(Extracted records)

--

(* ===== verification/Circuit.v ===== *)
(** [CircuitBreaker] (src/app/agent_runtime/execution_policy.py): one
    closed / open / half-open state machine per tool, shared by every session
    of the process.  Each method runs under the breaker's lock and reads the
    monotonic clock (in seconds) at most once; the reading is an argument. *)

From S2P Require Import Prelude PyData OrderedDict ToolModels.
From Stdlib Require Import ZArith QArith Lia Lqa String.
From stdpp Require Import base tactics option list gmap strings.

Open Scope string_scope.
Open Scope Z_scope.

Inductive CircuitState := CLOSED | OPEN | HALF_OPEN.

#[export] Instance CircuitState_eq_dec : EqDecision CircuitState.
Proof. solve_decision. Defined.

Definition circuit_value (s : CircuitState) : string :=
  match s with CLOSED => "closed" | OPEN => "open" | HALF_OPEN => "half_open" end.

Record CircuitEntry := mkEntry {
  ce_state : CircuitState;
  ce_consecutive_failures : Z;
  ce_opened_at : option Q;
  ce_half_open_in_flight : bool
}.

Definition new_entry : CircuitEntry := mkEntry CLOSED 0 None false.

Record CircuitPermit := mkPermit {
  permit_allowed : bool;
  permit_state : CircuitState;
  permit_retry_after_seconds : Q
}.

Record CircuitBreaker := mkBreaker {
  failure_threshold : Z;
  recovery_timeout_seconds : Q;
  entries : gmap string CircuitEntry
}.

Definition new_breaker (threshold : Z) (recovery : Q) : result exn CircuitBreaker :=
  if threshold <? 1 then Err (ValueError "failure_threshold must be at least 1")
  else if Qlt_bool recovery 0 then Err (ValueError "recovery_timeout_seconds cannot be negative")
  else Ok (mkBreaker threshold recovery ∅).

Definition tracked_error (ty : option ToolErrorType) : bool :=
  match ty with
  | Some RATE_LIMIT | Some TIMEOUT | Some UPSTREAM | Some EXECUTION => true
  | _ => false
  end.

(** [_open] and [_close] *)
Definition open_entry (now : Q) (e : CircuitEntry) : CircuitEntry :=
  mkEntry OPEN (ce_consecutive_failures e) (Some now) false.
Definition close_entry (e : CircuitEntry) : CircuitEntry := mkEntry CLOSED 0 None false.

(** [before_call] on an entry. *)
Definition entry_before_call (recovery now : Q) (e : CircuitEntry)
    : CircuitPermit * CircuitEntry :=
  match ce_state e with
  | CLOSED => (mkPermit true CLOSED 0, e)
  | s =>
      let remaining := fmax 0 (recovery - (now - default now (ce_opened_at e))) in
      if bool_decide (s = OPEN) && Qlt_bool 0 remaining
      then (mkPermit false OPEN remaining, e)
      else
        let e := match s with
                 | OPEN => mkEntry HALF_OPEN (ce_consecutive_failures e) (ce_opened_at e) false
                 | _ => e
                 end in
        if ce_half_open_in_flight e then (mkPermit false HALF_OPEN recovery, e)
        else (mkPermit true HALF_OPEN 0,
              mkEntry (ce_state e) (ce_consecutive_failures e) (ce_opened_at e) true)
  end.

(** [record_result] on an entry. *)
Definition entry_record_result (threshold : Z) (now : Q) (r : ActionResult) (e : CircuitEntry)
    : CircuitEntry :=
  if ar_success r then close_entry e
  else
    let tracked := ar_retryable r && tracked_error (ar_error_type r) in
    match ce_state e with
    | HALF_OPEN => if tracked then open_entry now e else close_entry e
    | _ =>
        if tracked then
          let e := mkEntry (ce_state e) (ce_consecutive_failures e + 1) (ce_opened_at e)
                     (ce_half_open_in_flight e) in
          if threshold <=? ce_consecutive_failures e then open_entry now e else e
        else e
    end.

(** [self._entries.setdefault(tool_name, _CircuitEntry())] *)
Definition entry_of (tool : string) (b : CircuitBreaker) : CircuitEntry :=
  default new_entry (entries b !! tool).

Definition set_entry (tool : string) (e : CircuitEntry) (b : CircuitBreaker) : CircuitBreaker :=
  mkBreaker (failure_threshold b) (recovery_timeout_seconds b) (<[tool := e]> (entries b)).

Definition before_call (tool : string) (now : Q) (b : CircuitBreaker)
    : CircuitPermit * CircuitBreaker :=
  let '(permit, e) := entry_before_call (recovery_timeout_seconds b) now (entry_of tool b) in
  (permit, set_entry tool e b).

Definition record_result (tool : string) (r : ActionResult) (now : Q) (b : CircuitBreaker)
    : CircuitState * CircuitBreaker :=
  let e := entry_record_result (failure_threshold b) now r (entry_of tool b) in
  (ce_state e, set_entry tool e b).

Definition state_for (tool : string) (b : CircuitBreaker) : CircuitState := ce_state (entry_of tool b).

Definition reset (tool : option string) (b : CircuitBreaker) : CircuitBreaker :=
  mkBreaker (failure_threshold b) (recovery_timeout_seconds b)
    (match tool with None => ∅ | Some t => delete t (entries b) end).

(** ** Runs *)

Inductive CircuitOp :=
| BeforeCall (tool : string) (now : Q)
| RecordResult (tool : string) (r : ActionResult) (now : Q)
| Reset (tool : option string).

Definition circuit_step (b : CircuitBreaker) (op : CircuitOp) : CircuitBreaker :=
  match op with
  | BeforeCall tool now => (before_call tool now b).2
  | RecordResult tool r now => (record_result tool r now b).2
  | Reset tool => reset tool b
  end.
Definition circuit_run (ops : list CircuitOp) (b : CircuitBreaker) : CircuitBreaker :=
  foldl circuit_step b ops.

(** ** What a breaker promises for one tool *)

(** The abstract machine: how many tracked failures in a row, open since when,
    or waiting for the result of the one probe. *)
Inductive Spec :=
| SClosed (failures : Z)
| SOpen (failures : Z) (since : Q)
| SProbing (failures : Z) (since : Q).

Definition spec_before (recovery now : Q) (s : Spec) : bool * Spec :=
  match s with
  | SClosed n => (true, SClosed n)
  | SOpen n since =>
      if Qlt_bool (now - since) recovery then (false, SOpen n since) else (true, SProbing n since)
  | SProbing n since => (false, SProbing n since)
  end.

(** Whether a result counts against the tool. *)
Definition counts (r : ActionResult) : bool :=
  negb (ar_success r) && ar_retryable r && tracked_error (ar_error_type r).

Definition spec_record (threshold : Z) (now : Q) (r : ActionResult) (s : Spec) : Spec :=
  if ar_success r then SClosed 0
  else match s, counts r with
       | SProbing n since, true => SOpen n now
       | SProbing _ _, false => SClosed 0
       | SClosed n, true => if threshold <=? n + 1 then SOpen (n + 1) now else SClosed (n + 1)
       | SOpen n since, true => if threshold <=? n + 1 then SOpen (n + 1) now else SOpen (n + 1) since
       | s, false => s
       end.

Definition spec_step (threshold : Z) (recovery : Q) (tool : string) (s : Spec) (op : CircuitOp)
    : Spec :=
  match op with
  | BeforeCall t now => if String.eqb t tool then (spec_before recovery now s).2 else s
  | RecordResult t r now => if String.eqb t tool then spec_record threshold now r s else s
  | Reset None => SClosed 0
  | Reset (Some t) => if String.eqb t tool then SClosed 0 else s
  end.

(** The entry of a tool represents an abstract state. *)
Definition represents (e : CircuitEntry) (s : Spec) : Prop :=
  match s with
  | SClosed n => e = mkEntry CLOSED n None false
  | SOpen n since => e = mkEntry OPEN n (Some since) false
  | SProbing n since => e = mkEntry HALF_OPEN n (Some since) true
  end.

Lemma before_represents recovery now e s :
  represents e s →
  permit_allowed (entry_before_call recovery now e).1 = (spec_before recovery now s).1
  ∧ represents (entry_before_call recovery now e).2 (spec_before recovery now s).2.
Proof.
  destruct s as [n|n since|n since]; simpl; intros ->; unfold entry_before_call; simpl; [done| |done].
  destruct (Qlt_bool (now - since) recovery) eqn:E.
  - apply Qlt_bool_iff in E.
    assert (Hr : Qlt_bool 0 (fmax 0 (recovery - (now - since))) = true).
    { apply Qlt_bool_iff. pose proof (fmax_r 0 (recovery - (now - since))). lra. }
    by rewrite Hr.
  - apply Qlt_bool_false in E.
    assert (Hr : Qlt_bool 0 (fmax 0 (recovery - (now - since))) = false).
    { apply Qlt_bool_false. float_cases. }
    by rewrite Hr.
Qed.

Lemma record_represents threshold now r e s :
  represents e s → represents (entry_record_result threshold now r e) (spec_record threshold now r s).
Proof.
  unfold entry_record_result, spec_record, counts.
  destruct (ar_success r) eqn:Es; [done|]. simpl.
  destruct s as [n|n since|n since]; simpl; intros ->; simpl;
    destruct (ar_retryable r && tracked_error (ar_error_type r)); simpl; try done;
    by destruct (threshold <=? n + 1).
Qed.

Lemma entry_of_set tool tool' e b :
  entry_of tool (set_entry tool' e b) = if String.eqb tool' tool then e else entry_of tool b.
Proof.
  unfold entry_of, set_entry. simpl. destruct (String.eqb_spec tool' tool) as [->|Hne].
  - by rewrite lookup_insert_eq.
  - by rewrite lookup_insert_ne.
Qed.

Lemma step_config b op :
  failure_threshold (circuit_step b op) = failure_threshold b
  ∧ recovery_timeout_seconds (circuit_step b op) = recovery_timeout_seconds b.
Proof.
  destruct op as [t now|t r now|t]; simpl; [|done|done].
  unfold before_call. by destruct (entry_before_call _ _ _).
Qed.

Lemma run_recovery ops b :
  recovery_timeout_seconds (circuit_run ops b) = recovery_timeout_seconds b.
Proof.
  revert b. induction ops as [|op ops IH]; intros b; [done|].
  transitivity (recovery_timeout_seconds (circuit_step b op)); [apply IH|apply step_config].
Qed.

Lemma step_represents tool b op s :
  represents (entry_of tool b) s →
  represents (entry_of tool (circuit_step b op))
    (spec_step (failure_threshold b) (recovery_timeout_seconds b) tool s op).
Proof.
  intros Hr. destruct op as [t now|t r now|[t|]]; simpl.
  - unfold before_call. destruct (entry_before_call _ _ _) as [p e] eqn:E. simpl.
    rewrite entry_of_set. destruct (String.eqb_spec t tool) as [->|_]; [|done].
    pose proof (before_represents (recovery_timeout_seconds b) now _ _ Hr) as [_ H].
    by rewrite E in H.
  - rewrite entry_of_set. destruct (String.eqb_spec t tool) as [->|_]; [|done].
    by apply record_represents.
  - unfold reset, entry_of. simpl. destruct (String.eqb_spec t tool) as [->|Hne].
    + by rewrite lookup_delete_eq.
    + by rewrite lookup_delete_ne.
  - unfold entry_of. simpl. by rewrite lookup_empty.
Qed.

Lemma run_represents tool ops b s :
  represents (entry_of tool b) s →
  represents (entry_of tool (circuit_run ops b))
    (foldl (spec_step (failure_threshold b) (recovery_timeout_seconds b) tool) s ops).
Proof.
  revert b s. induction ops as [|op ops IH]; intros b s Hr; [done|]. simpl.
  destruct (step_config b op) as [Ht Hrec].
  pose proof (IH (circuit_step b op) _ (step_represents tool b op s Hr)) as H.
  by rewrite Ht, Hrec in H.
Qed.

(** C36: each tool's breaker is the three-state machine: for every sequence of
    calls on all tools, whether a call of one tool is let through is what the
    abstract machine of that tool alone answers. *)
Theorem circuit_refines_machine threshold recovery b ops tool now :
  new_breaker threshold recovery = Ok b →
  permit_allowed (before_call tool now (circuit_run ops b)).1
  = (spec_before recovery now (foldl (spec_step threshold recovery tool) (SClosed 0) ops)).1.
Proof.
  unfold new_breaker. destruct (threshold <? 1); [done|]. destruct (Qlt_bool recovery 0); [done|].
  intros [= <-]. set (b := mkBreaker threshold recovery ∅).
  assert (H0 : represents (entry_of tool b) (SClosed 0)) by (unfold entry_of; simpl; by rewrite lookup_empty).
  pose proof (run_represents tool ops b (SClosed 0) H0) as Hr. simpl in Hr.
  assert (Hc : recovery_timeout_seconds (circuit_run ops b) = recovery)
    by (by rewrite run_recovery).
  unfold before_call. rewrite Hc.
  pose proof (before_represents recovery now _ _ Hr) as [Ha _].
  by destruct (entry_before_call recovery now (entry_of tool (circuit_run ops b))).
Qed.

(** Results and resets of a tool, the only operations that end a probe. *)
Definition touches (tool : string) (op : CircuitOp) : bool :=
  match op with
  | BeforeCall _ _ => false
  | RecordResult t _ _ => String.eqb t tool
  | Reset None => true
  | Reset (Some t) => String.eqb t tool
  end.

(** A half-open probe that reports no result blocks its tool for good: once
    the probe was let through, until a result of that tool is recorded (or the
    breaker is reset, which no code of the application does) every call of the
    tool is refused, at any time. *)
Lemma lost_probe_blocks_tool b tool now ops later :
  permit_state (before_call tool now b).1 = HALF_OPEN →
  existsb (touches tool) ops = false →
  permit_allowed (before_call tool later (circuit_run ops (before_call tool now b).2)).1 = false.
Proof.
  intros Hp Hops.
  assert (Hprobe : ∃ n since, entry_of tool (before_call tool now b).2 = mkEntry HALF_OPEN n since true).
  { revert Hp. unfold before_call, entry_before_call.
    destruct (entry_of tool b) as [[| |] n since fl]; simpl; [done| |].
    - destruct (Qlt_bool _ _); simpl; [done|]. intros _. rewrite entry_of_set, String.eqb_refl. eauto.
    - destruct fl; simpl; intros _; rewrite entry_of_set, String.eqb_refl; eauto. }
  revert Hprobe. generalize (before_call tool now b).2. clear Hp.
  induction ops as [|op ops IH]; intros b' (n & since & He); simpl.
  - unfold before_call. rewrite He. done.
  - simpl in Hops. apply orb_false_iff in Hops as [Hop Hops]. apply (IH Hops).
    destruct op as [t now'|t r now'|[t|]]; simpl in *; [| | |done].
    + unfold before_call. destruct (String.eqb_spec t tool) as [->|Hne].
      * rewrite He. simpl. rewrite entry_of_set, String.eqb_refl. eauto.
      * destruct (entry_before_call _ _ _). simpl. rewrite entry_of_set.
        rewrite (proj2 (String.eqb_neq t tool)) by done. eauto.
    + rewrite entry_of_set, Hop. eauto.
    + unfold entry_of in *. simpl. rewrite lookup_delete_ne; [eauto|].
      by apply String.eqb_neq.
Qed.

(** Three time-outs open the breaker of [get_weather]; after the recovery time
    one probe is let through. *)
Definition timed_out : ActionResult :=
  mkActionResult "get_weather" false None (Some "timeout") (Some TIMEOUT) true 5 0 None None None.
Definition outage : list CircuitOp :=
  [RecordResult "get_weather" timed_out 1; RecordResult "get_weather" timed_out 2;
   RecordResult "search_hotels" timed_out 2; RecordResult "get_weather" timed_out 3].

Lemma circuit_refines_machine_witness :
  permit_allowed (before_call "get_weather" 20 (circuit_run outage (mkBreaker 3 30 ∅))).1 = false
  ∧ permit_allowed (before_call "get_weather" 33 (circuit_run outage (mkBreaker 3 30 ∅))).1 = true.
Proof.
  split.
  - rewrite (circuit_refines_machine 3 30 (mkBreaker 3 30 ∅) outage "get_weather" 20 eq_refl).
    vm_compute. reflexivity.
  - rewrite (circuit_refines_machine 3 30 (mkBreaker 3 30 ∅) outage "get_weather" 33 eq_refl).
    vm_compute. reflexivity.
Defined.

--

## [WHAT TO PRODUCE]
Lines above with "gmap" in them are the ones to copy.

## [ANSWER SECTION]
From stdpp Require Import base tactics option list gmap strings.
  entries : gmap string CircuitEntry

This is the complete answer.